Gymnast Rebeca Andrade Won Gold For Brazil, And Became A National Hero
LULU GARCIA-NAVARRO, HOST:
Women's gymnastics are one of the great showpieces of the Olympics, especially the individual all-around competition. Americans are still savoring Suni Lee's gold medal in that contest on Thursday after Simone Biles withdrew. That sport is also creating another big star who's being celebrated today in Brazil. We are joined now by NPR's Philip Reeves in Rio de Janeiro. Hello.
PHILIP REEVES, BYLINE: Hello.
GARCIA-NAVARRO: Happy news from Brazil. Tell us about this...
REEVES: Yes, indeed.
GARCIA-NAVARRO: Yeah. Tell us about this gymnast.
REEVES: She's Rebeca Andrade, and she won the silver medal in that contest. And that has earned her a place in Brazilian sports history because it makes her the first Brazilian woman gymnast to win an Olympics medal. Her personal story's remarkable. She's 22. She's Black. She comes from a poor, working-class neighborhood in Sao Paulo. She's daughter of a single mom who has eight kids and used to clean houses and would walk to work to save money for Rebeca's training. And she's also - Rebeca's also had lots of battles against injuries, and so now she's become a symbol of what can be achieved against the odds.
GARCIA-NAVARRO: How are Brazilians reacting?
REEVES: Well, you know, Lulu, Brazil's been going through a terrible, utterly miserable time. More than 550,000 people have been killed by COVID. That's the second highest number in the world. And under the far-right president, Jair Bolsonaro, this country's painfully polarized, like the U.S. So people here are desperate for joy.
REEVES: They're hungry for heroes. And Rebeca is certainly satisfying that need. She's getting huge coverage in the media. We've had TV commentators bursting into tears. Social media is going nuts over her. She's a very charismatic figure. She seems to radiate warmth and excitement, and people have just fallen in love with her.
GARCIA-NAVARRO: Well, we should say Brazilians don't do things halfway. But for those who don't know Brazil, I mean, how challenging was it for a Black Brazilian woman from a poor background to achieve something like this?
REEVES: It's very hard, which is why Rebeca's success is about a lot more than sports. It's being embraced here as an inspiration for women, for Black women in particular. People think it's significant that on Thursday she used a piece of music called "Baile De Favela," which is funk that comes from Brazil's favelas. Those are the low-income neighborhoods that are the hub of the African Brazilian culture. And, you know, this issue's a big deal because there's profound institutional racism here. Even though more than half the population's Black or mixed race, it's hard for Black people to reach the top, especially women, and that's true in business, in politics and also sports. To learn a little more about this, I called Julia Belas. She's a Black journalist who writes for Folha. And she says Rebeca Andrade has had to overcome a lot of obstacles.

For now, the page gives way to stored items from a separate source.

Definition gain_bonus (c : dark) (want : Scan.want) (match_ : match_cfg) : Q :=
  bonus (preferSameGainOffset match_ && near (gain c) (w_gain want) (1 # 100)) 2.

Definition offset_bonus (c : dark) (want : Scan.want) (match_ : match_cfg) : Q :=
  bonus (preferSameGainOffset match_ && near (offset c) (w_offset want) (1 # 2)) 2.

Definition temp_bonus (c : dark) (want : Scan.want) (match_ : match_cfg) : Q :=
  match temp c, w_temp want with
  | Some ct, Some wt =>
      bonus (preferClosestTemp match_
             && Qle_bool (Qabs (ct - wt)) (maxTempDeltaC match_))
        ((3 # 2) - (2 # 10) * Qabs (ct - wt))
  | _, _ => 0
  end.

Definition stated_score (c : dark) (want : Scan.want) (match_ : match_cfg) : Q :=
  binning_bonus c want match_ + gain_bonus c want match_
  + offset_bonus c want match_ + temp_bonus c want match_.

(** The sigma a configuration gives, when it gives a number. *)
Definition rej_low (rej : option rej_cfg) : option Q :=
  match rej with Some r => lowSigma r | None => None end.
Definition rej_high (rej : option rej_cfg) : option Q :=
  match rej with Some r => highSigma r | None => None end.
Definition or_default (v : option Q) (d : Q) : Q :=
  match v with Some x => x | None => d end.

(** [run]: the rejection settings and the wanted profile it passes on. *)
Definition run_rej (CFG_rejection : option rej_cfg) : rej_cfg :=
  match CFG_rejection with
  | Some r => r
  | None => mkRej (Some 5) (Some 5)
  end.

(** [grp.want || {}] with its missing fields set to [null]. *)
Definition run_want (grp_want : option Scan.want) : Scan.want :=
  match grp_want with
  | Some w => w
  | None => mkWant None None None None
  end.

(** The settings [runSelected] writes into the configuration. *)
Definition shipped_match : match_cfg := mkMatchCfg true true true 5.
Definition shipped_rejection : option rej_cfg := Some (mkRej (Some 5) (Some 5)).
Definition shipped_allowNearest : bool := true.

End Js.

(* ------------------------------------------------------------------ *)
(** ** The walk of the roots and the dark inventory *)

Module Darks.

Import Py.
Import KDict.
Import Scan.

(** [SKIP_DIR_PATTERNS] *)
Definition SKIP_DIR_PATTERNS : list string :=
  ["_darkmasters"; "_calibratedflats"; "masters"].

Definition _is_skip_dir (name : string) : bool :=
  existsb (String.eqb (Str.lower name)) SKIP_DIR_PATTERNS
  || Str.startswith "." name.

(** A directory as [os.walk] goes through it: the sub-directories it
    descends into, by name, and the names of its other entries. A
    directory that cannot be listed, on which [os.walk] is silent, and a
    link to a directory, which it does not follow, are not in the tree. *)
#[local] Unset Elimination Schemes.
Inductive dir_tree : Type :=
| Dir (subdirs : list (string * dir_tree)) (files : list string).
#[local] Set Elimination Schemes.

(** [os.walk(top)], top down, for a caller that leaves in [dirs] the
    names satisfying [keep]: the [r] and [files] of what it yields. *)
Fixpoint os_walk (join : string -> string -> string) (keep : string -> bool)
    (top : string) (t : dir_tree) : list (string * list string) :=
  match t with
  | Dir subdirs files =>
      (top, files)
      :: flat_map
           (fun ds =>
              if keep (fst ds)
              then os_walk join keep (join top (fst ds)) (snd ds)
              else [])
           subdirs
  end.

(** The directory reached from [t] by going down the names of [chain]. *)
Inductive at_chain : dir_tree -> list string -> dir_tree -> Prop :=
| at_here (t : dir_tree) : at_chain t [] t
| at_down (subdirs : list (string * dir_tree)) (files : list string)
    (d : string) (sub : dir_tree) (chain : list string) (t' : dir_tree) :
    In (d, sub) subdirs -> at_chain sub chain t' ->
    at_chain (Dir subdirs files) (d :: chain) t'.

(** [_classify_dark_type]; [None] is the empty string. *)
Definition _classify_dark_type (name : string) : option Js.dark_type :=
  let u := Str.upper name in
  if Str.contains "MASTERDARKFLAT" u then Some Js.MASTERDARKFLAT
  else if Str.contains "MASTERDARK" u then Some Js.MASTERDARK
  else if Str.contains "DARKFLAT" u then Some Js.DARKFLAT
  else if Str.contains "DARK" u then Some Js.DARK
  else None.

Definition type_name (t : Js.dark_type) : string :=
  match t with
  | Js.MASTERDARKFLAT => "MASTERDARKFLAT"
  | Js.MASTERDARK => "MASTERDARK"
  | Js.DARKFLAT => "DARKFLAT"
  | Js.DARK => "DARK"
  end.

(** The order in which a type is preferred to another. *)
Definition rank (t : option Js.dark_type) : nat :=
  match t with
  | Some Js.MASTERDARKFLAT => 4
  | Some Js.MASTERDARK => 3
  | Some Js.DARKFLAT => 2
  | Some Js.DARK => 1
  | None => 0
  end.

(** The rows of the dark tree of the window: a row per type, under it a
    row per exposure, under that a row per file, which can be ticked.
    The ticks of the rows above are not read back. *)
Record file_item : Type := mkFileItem {
  fi_text : string;
  fi_checked : bool
}.

Record exp_item : Type := mkExpItem {
  ei_text : string;
  ei_files : list file_item
}.

Record type_item : Type := mkTypeItem {
  ti_text : string;
  ti_exps : list exp_item
}.

(** [sorted(l, key=lambda dd: dd["path"].lower())]; an equal key stays
    behind the ones already placed. *)
Fixpoint insert_dark (d : Js.dark) (l : list Js.dark) : list Js.dark :=
  match l with
  | [] => [d]
  | e :: r =>
      if String.ltb (Str.lower (Js.path d)) (Str.lower (Js.path e)) then d :: l
      else e :: insert_dark d r
  end.
Definition sorted_darks (l : list Js.dark) : list Js.dark :=
  fold_left (fun acc d => insert_dark d acc) l [].

(** The key of [by_type[typ]] an entry is filed under: the text
    [f"{d['exposure']:.3f}s"], kept as the thousandths it spells. *)
Definition inventory_key (typ : Js.dark_type) (d : Js.dark) : option Z :=
  if Js.dark_type_eqb (Js.type d) typ then Some (Num.round3 (Js.exposure d))
  else None.

Definition type_row (catalog : list Js.dark) (typ : Js.dark_type) : type_item :=
  let by_exp := group_by (inventory_key typ) catalog in
  mkTypeItem (type_name typ)
    (map (fun kexp =>
            mkExpItem (Num.fmt3 kexp ++ "s")
              (map (fun d => mkFileItem (Js.path d) true)
                 (sorted_darks
                    (match kget kexp by_exp with Some l => l | None => [] end))))
       (sorted_keys (map fst by_exp))).

Record dark_state : Type := mkDarkState {
  dark_catalog : list Js.dark;
  dark_tree : list type_item
}.

Section Inventory.
Variable P : platform.

(** The directories the walks of the roots yield, in their order; a
    root comes with the tree that is found there. *)
Definition walk_roots (roots : list (string * dir_tree))
    : list (string * list string) :=
  flat_map
    (fun rt =>
       os_walk (os_path_join P) (fun d => negb (_is_skip_dir d)) (fst rt) (snd rt))
    roots.

Definition _iter_candidate_files (roots : list (string * dir_tree))
    : list string :=
  flat_map
    (fun rf =>
       map (os_path_join P (fst rf))
         (filter
            (fun fn => existsb (String.eqb (Str.lower (splitext_ext fn))) FILE_EXTS)
            (snd rf)))
    (walk_roots roots).

(** The loop of [scan_darks] that fills the catalog. *)
Fixpoint catalog_loop (meta_map : list (string * meta)) (cand : list string)
    : list Js.dark :=
  match cand with
  | [] => []
  | p :: more =>
      match _classify_dark_type (os_path_basename P p) with
      | None => catalog_loop meta_map more
      | Some typ =>
          let mm := lookup_meta meta_map p in
          match exposure mm with
          | None => catalog_loop meta_map more
          | Some ex =>
              Js.mkDark p typ ex (binning mm) (gain mm) (offset mm) (temp mm)
              :: catalog_loop meta_map more
          end
      end
  end.

Definition scan_darks (dark_roots : list (string * dir_tree))
    : result dark_state :=
  match dark_roots with
  | [] => Ok (mkDarkState [] [])
  | _ =>
      let cand := _iter_candidate_files dark_roots in
      match _scan_files_meta_threaded P cand with
      | Raise e => Raise e
      | Ok meta_map =>
          let catalog := catalog_loop meta_map cand in
          Ok (mkDarkState catalog
                (map (type_row catalog)
                   [Js.MASTERDARKFLAT; Js.MASTERDARK; Js.DARKFLAT; Js.DARK]))
      end
  end.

JULIA BELAS: I work with sports, and I see every day how gender and race are acting all the time to keep young, Black women from sports.
REEVES: Julie (ph) says that she saw Rebeca win her silver live on TV.

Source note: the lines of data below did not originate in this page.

Lemma same_registry_initialized_activated isBeingTraced mallocOk s :
  same_registry (initialized s)
    (activated ksid_nth KSCrashMonitorFlagAsyncSafe KSCrashMonitorFlagDebuggerUnsafe
       isBeingTraced mallocOk s).
Proof.
  unfold same_registry, activated. cbn. repeat split.
  intros m. by rewrite setEnabledAll_monitorId.
Qed.

Lemma same_registry_notified r s : same_registry s (notified r s).
Proof.
  unfold same_registry, notified.
  destruct (isFatal r); [destruct (isFatal (g_currentPolicy _))|]; done.
Qed.

Lemma same_registry_disabledAll s : same_registry s (disabledAll s).
Proof.
  unfold same_registry, disabledAll. cbn. repeat split.
  intros m. by rewrite setEnabledAll_monitorId.
Qed.

Lemma same_registry_trans s1 s2 s3 :
  same_registry s1 s2 -> same_registry s2 s3 -> same_registry s1 s3.
Proof.
  intros (Hg & Hi & Hid) (Hg' & Hi' & Hid'). unfold same_registry.
  rewrite Hg', Hg, Hi', Hi. repeat split. intros m. by rewrite Hid', Hid.
Qed.

Lemma same_registry_handled s context :
  same_registry s (handled_state ksid_nth s context).
Proof.
  unfold handled_state, handled_resolution.
  destruct (g_monitorsLock s); [done|].
  destruct (asyncSafety (g_currentPolicy s)); cbn [negb].
  - destruct (g_eventIdCount <=? g_eventIdIdx s); [done|].
    match goal with |- context [completed_state ?t ?c] =>
      destruct (completed_state_frame t c) as (_ & Hg & Hi & _ & _ & _ & _ & _ & _ & Hid) end.
    unfold same_registry. by rewrite Hg, Hi.
  - match goal with |- context [completed_state ?t ?c] =>
      destruct (completed_state_frame t c) as (_ & Hg & Hi & _ & _ & _ & _ & _ & _ & Hid) end.
    unfold same_registry. by rewrite Hg, Hi.
Qed.

(** The ways a call can change the registry. *)
Lemma api_call_registry c s :
  let s' := final (api_call ksid_nth KSCrashMonitorFlagAsyncSafe
                     KSCrashMonitorFlagDebuggerUnsafe c s) in
  same_registry s s'
  \/ same_registry (initialized s) s'
  \/ (exists p, (monitorId (monitors s p) ∉ registered_ids (initialized s))
                /\ s' = added p (initialized s))
  \/ (exists p k, apis (g_monitors s) !! k = Some p /\ s' = removed k p s)
  \/ s' = reset_state ksid_nth s.
Proof.
  pose proof (api_call_final c s) as Hfin. cbn zeta in Hfin.
  destruct c.
  - right. left. by rewrite Hfin.
  - right. left. destruct (g_monitorsLock s); rewrite Hfin; [done|].
    apply same_registry_initialized_activated.
  - left. destruct (g_monitorsLock s); rewrite Hfin; [done|].
    apply same_registry_disabledAll.
  - left. rewrite Hfin.
    destruct (notifyException_final recommendations s) as [->|[_ ->]].
    + apply same_registry_notified.
    + eapply same_registry_trans; [apply same_registry_notified|].
      apply same_registry_disabledAll.
  - left. rewrite Hfin. apply same_registry_handled.
  - rewrite Hfin.
    destruct (kscm_addMonitor_final api s) as [->|(p & _ & _ & _ & Hfresh & ->)].
    + right. by left.
    + right. right. left. by exists p.
  - rewrite Hfin.
    destruct (kscm_removeMonitor_final api s) as [->|(p & k & _ & _ & Hk & _ & ->)].
    + by left.
    + right. right. right. left. by exists p, k.
  - left. by destruct (g_monitorsLock s); rewrite Hfin.
  - left. by rewrite Hfin.
  - destruct (g_monitorsLock s); rewrite Hfin; [by left|]. by repeat right.
Qed.

Lemma capacity_ok_initialized s : capacity_ok s -> capacity_ok (initialized s).
Proof.
  unfold capacity_ok, initialized.
  destruct (g_areMonitorsInitialized s); [done|]. cbn. unfold INITIAL_MONITOR_CAPACITY. lia.
Qed.

Lemma capacity_ok_added p s :
  capacity_ok s ->
  capacity_ok (added p s)
  /\ length (apis (g_monitors s)) < capacity (g_monitors (added p s)).
Proof.
  unfold capacity_ok, added.
  cbn [g_monitors set_g_monitorsLock set_g_monitors set_calls apis capacity].
  rewrite length_app. cbn [length]. intros Hok.
  destruct (capacity (g_monitors s) <=? length (apis (g_monitors s))) eqn:Hfull.
  - apply Nat.leb_le in Hfull.
    destruct (0 <? capacity (g_monitors s)) eqn:Hpos.
    + apply Nat.ltb_lt in Hpos. lia.
    + apply Nat.ltb_ge in Hpos. lia.
  - apply Nat.leb_gt in Hfull. lia.
Qed.

(** X7: the registry never holds more monitors than its storage has
    slots: this holds after every sequence of calls when it held before
    (as in a fresh process), and the slot written by [addMonitor] is always
    inside the storage it leaves, which is the old one, its double, or 2. *)
Theorem registry_count_within_capacity :
  (forall cs s,
     capacity_ok s ->
     capacity_ok (final (api_calls ksid_nth KSCrashMonitorFlagAsyncSafe
                           KSCrashMonitorFlagDebuggerUnsafe cs s)))
  /\ (forall p s,
        capacity_ok s ->
        let s' := final (addMonitor p s) in
        apis (g_monitors s') = apis (g_monitors s) ++ [p]
        /\ length (apis (g_monitors s)) < capacity (g_monitors s')
        /\ (capacity (g_monitors s') = capacity (g_monitors s)
            \/ capacity (g_monitors s') = capacity (g_monitors s) * 2
            \/ capacity (g_monitors s') = 2)).
Proof.
  split.
  - intros cs s Hok. apply (api_calls_invariant capacity_ok); [|done].
    clear. intros c s Hok.
    destruct (api_call_registry c s)
      as [(Hg & _)|[(Hg & _)|[(p & _ & ->)|[(p & k & Hk & ->)| ->]]]].
    + unfold capacity_ok. by rewrite Hg.
    + apply capacity_ok_initialized in Hok. unfold capacity_ok in *. by rewrite Hg.
    + by apply capacity_ok_added, capacity_ok_initialized.
    + destruct (removed_spec s p k Hk) as (_ & _ & _ & Hlen & _).
      unfold capacity_ok in *. rewrite Hlen.
      unfold removed, replaceWithLast. cbn.
      destruct (apis (g_monitors s) !! (length (apis (g_monitors s)) - 1)); cbn; lia.
    + unfold capacity_ok. cbn. lia.
  - intros p s Hok. unfold addMonitor, modify.
    cbn [final g_monitors set_g_monitors apis capacity]. split; [done|].
    unfold capacity_ok in Hok.
    destruct (capacity (g_monitors s) <=? length (apis (g_monitors s))) eqn:Hfull.
    + apply Nat.leb_le in Hfull.
      destruct (0 <? capacity (g_monitors s)) eqn:Hpos.
      * apply Nat.ltb_lt in Hpos. split; [lia|]. right. by left.
      * apply Nat.ltb_ge in Hpos. split; [lia|]. right. by right.
    + apply Nat.leb_gt in Hfull. split; [lia|]. by left.
Qed.

Lemma ids_unique_initialized s : ids_unique s -> ids_unique (initialized s).
Proof.
  unfold ids_unique, registered_ids, initialized.
  destruct (g_areMonitorsInitialized s); [done|]. intros _. cbn. constructor.
Qed.

Lemma ids_unique_added p s :
  ids_unique s ->
  monitorId (monitors s p) ∉ registered_ids s ->
  ids_unique (added p s).
Proof.
  unfold ids_unique, registered_ids, added. cbn. intros Hu Hfresh.
  rewrite map_app. cbn. apply NoDup_app. split; [done|]. split.
  - intros i Hi ->%list_elem_of_singleton. by apply Hfresh.
  - apply NoDup_singleton.
Qed.

Lemma ids_unique_removed s p k :
  apis (g_monitors s) !! k = Some p ->
  ids_unique s -> ids_unique (removed k p s).
Proof.
  intros Hk Hu. unfold ids_unique, registered_ids in *.
  pose proof (removed_Permutation s p k Hk) as Hperm.
  assert (Hids : forall m,
            monitorId (monitors (removed k p s) m) = monitorId (monitors s m)).
  { intros m. cbn. destruct (decide (p = m)) as [->|Hne].
    - by rewrite fn_lookup_insert.
    - by rewrite fn_lookup_insert_ne. }
  rewrite (map_ext _ (fun m => monitorId (monitors s m))) by done.
  apply (fmap_Permutation (fun m => monitorId (monitors s m))) in Hperm.
  rewrite fmap_app in Hperm. rewrite <- Hperm in Hu.
  by apply NoDup_app in Hu as (Hu & _).
Qed.

(** X8: the registered monitors answer pairwise distinct ids, and so are
    pairwise distinct objects, after every sequence of calls when they did
    before (as in a fresh process): [kscm_addMonitor] refuses an id that is
    registered and the swap of [kscm_removeMonitor] duplicates nothing. *)
Theorem registry_ids_stay_unique :
  forall cs s,
    ids_unique s ->
    let s' := final (api_calls ksid_nth KSCrashMonitorFlagAsyncSafe
                       KSCrashMonitorFlagDebuggerUnsafe cs s) in
    ids_unique s' /\ NoDup (apis (g_monitors s')).
Proof.
  intros cs s Hu s'. assert (Hu' : ids_unique s').
  { apply (api_calls_invariant ids_unique); [|done].
    clear. intros c s Hu.
    destruct (api_call_registry c s)
      as [Hsame|[Hsame|[(p & Hfresh & ->)|[(p & k & Hk & ->)| ->]]]].
    - unfold ids_unique. by rewrite (same_registry_ids _ _ Hsame).
    - unfold ids_unique. rewrite (same_registry_ids _ _ Hsame).
      by apply ids_unique_initialized.
    - apply ids_unique_added; [by apply ids_unique_initialized|].
      by destruct (initialized_frame s) as (_ & -> & _).
    - by apply ids_unique_removed.
    - unfold ids_unique, registered_ids. cbn. constructor. }
  split; [done|]. unfold ids_unique, registered_ids in Hu'.
  by apply NoDup_fmap_1 in Hu'.
Qed.

Lemma handled_state_cursor s context :
  g_eventIdIdx (handled_state ksid_nth s context) = g_eventIdIdx s
  \/ (g_eventIdIdx s < g_eventIdCount
      /\ g_eventIdIdx (handled_state ksid_nth s context) = S (g_eventIdIdx s)).
Proof.
  unfold handled_state, handled_resolution.
  destruct (g_monitorsLock s); [by left|].
  destruct (asyncSafety (g_currentPolicy s)); cbn [negb].
  - destruct (g_eventIdCount <=? g_eventIdIdx s) eqn:Hidx; [by left|].
    apply Nat.leb_gt in Hidx. right. split; [done|].
    match goal with |- context [completed_state ?t ?c] =>
      by destruct (completed_state_frame t c) as (_ & _ & _ & _ & _ & _ & -> & _) end.
  - left.
    match goal with |- context [completed_state ?t ?c] =>
      by destruct (completed_state_frame t c) as (_ & _ & _ & _ & _ & _ & -> & _) end.
Qed.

BELAS: I cried (laughter) a lot. It was amazing.
GARCIA-NAVARRO: I mean, Rebeca has been in action in Tokyo again today, right?

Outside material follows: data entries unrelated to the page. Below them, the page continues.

Lemma rstrip_slash_no_trailing s t : rstrip_slash s <> t +:+ "/".
Proof.
  revert t. induction s as [|c s IH]; intros t.
  - by destruct t.
  - cbn [rstrip_slash]. destruct (rstrip_slash s) as [|c' r] eqn:Er.
    + destruct (Ascii.eqb c "/") eqn:Ec.
      * by destruct t.
      * destruct t as [|c1 t]; cbn.
        -- intros [= ->]. by rewrite Ascii.eqb_refl in Ec.
        -- intros [= _ H]. by destruct t.
    + destruct t as [|c1 t]; cbn; [done|].
      intros [= _ H]. by apply (IH t).
Qed.

Lemma rstrip_slash_rest s : exists n, s = rstrip_slash s +:+ slashes n.
Proof.
  induction s as [|c s [n IH]]; [by exists 0%nat|].
  cbn [rstrip_slash]. destruct (rstrip_slash s) as [|c' r] eqn:Er.
  - destruct (Ascii.eqb c "/") eqn:Ec.
    + apply Ascii.eqb_eq in Ec as ->. exists (S n).
      change (String "/" s = String "/" (slashes n)). f_equal. exact IH.
    + exists n. change (String c s = String c (slashes n)). f_equal. exact IH.
  - exists n. change (String c s = String c (String c' r +:+ slashes n)).
    f_equal. exact IH.
Qed.

(** X20. A client that [X402Client(url, secret)] builds has the [url]
    without its trailing slashes for [api_url], so that the addresses it
    asks join with a single slash: [api_url] does not end in a slash, the
    [url] given is [api_url] followed by slashes only, and any number of
    slashes more at the end of [url] gives the same client. *)
Theorem X402Client_init_api_url :
  forall public_key_of url secret client,
    X402Client_init public_key_of url secret = inr client ->
    (forall t, api_url client <> t +:+ "/")
    /\ (exists n, url = api_url client +:+ slashes n)
    /\ (forall n,
          X402Client_init public_key_of (url +:+ slashes n) secret
          = inr client)
    /\ public_key_of secret = inr (public_key client).
Proof.
  intros public_key_of url secret client. unfold X402Client_init.
  destruct (public_key_of secret) as [e|pk]; [done|].
  intros [= <-]. cbn [api_url public_key]. split_and!.
  - apply rstrip_slash_no_trailing.
  - apply rstrip_slash_rest.
  - intros n. by rewrite rstrip_slash_slashes.
  - reflexivity.
Qed.

Lemma X402Client_init_api_url_witness :
  (forall t, api_url demo_client <> t +:+ "/")
  /\ (exists n, "http://localhost:3000/api//" = api_url demo_client +:+ slashes n)
  /\ (forall n,
        X402Client_init demo_keys ("http://localhost:3000/api//" +:+ slashes n)
          "SECRET"
        = inr demo_client)
  /\ demo_keys "SECRET" = inr (public_key demo_client).
Proof.
  apply (X402Client_init_api_url demo_keys "http://localhost:3000/api//"
           "SECRET" demo_client).
  vm_compute. reflexivity.
Defined.

(** ** The signature and the message of an intent *)

(** X21. The signature of a returned intent is the signer's own: the
    clock is read first, the signer is called on the message of the
    intent in the world the clock left, the intent carries the encoding of
    what the signer returned, and the world after the call is the one the
    signer left (encoding and hashing do not touch it). *)
Theorem create_payment_intent_signature :
  forall {W} (env : Env W) self amt job_id expires_in w p w' log,
    create_payment_intent env self amt job_id expires_in w
      = (Returns (intent_dict p), w', log) ->
    exists d w1 sig sig58,
      datetime_utcnow env w = (d, w1)
      /\ signing_key_sign env (encode (message_of env p)) w1 = (inr sig, w')
      /\ base64_b58encode env sig = inr sig58
      /\ signature p = decode sig58.
Proof.
  intros W env self amt job_id expires_in w p w' log.
  rewrite create_payment_intent_run.
  destruct (datetime_utcnow env w) as [d w1]. cbv zeta.
  destruct (signing_key_sign env _ w1) as [[e|sig] w2] eqn:Es; [done|].
  destruct (base64_b58encode env sig) as [e|sig58] eqn:Eb; [done|].
  destruct (base64_b58encode env (take 16 _)) as [e|id58]; [done|].
  intros H. pose proof (returns_intent_inv _ _ _ _ _ _ H) as Hp.
  assert (w2 = w') as <- by congruence.
  subst p. by exists d, w1, sig, sig58.
Qed.

Lemma create_payment_intent_signature_witness :
  exists d w1 sig sig58,
    datetime_utcnow (demo_env accepted) 0%Q = (d, w1)
    /\ signing_key_sign (demo_env accepted)
         (encode (message_of (demo_env accepted) demo_intent)) w1
       = (inr sig, 0%Q)
    /\ base64_b58encode (demo_env accepted) sig = inr sig58
    /\ signature demo_intent = decode sig58.
Proof.
  apply (create_payment_intent_signature (demo_env accepted) demo_client
           (PInt 1000) "job_1" None 0%Q demo_intent 0%Q demo_intent_log).
  vm_compute. reflexivity.
Defined.

Lemma append_cancel_l s x y : s +:+ x = s +:+ y -> x = y.
Proof.
  induction s as [|c s IH]; [done|].
  change (String c (s +:+ x) = String c (s +:+ y) -> x = y).
  intros [= H]. by apply IH.
Qed.

Lemma no_colon_app a b : no_colon (a +:+ b) = no_colon a && no_colon b.
Proof.
  induction a as [|c a IH]; [done|].
  change (no_colon (String c (a +:+ b))
          = no_colon (String c a) && no_colon b).
  cbn [no_colon]. rewrite IH. by rewrite andb_assoc.
Qed.

(** A field without a colon ends at the first colon. *)
Lemma split_first_colon a a' r r' :
  no_colon a = true -> no_colon a' = true ->
  a +:+ ":" +:+ r = a' +:+ ":" +:+ r' -> a = a' /\ r = r'.
Proof.
  revert a'. induction a as [|c a IH]; intros [|c' a'] Ha Ha'.
  - intros H. split; [reflexivity|]. exact (append_cancel_l ":" r r' H).
  - change (String ":" r = String c' (a' +:+ ":" +:+ r') -> "" = String c' a' /\ r = r').
    intros [= <- _]. by cbn in Ha'.
  - change (String c (a +:+ ":" +:+ r) = String ":" r'
            -> String c a = "" /\ r = r').
    intros [= -> _]. by cbn in Ha.
  - change (String c (a +:+ ":" +:+ r) = String c' (a' +:+ ":" +:+ r')
            -> String c a = String c' a' /\ r = r').
    intros [= -> H]. cbn in Ha, Ha'.
    apply andb_true_iff in Ha as [_ Ha]. apply andb_true_iff in Ha' as [_ Ha'].
    destruct (IH a' Ha Ha' H) as [-> ->]. done.
Qed.

(** A field without a colon begins after the last colon. *)
Lemma split_last_colon t t' e e' :
  no_colon e = true -> no_colon e' = true ->
  t +:+ ":" +:+ e = t' +:+ ":" +:+ e' -> t = t' /\ e = e'.
Proof.
  intros He He'. revert t'. induction t as [|c t IH]; intros [|c' t'].
  - intros H. split; [reflexivity|]. exact (append_cancel_l ":" e e' H).
  - change (String ":" e = String c' (t' +:+ ":" +:+ e')
            -> "" = String c' t' /\ e = e').
    intros [= _ ->]. rewrite no_colon_app in He.
    apply andb_true_iff in He as [_ He]. done.
  - change (String c (t +:+ ":" +:+ e) = String ":" e'
            -> String c t = "" /\ e = e').
    intros [= _ <-]. rewrite no_colon_app in He'.
    apply andb_true_iff in He' as [_ He']. done.
  - change (String c (t +:+ ":" +:+ e) = String c' (t' +:+ ":" +:+ e')
            -> String c t = String c' t' /\ e = e').
    intros [= -> H]. destruct (IH t' H) as [-> ->]. done.
Qed.

Lemma no_colon_pretty_N_go x s :
  no_colon s = true -> no_colon (pretty_N_go x s) = true.
Proof.
  revert s. induction (N.lt_wf_0 x) as [x _ IH]; intros s Hs.
  assert (x = 0 \/ 0 < x)%N as [-> | Hx] by lia.
  - by rewrite pretty_N_go_0.
  - rewrite pretty_N_go_step by done. apply IH.
    { by apply N.div_lt. }
    cbn [no_colon]. rewrite Hs.
    unfold pretty_N_char. by repeat case_match.
Qed.

Lemma no_colon_str_of_int z : no_colon (str_of_int z) = true.
Proof.
  assert (HN : forall n : N, no_colon (pretty n) = true).
  { intros n. unfold pretty, pretty_N. case_decide; [done|].
    by apply no_colon_pretty_N_go. }
  destruct z as [|x|x]; [done|apply HN|].
  change (no_colon (String "-" (pretty (Npos x))) = true).
  cbn [no_colon]. by rewrite HN.
Qed.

REEVES: Yes, she has, in the vault contest. So a lot of Brazilians got up early to watch on TV, even though it's Sunday morning. And guess what? She won gold.
REEVES: MyKayla Skinner, who's American, of course, took the silver. So there are more tears of happiness here and more celebrations this morning, and I'm sure they'll go on all day. This is only Brazil's second gold so far in these games. And tomorrow, Rebeca's competing again, and I'm sure Brazilians will again get up early to watch in the hope that she snags a third medal.
GARCIA-NAVARRO: Well, have a caipirinha for me. That's NPR's Philip Reeves...
REEVES: I will.
GARCIA-NAVARRO: ...(Laughter) In Rio de Janeiro. Thank you very much.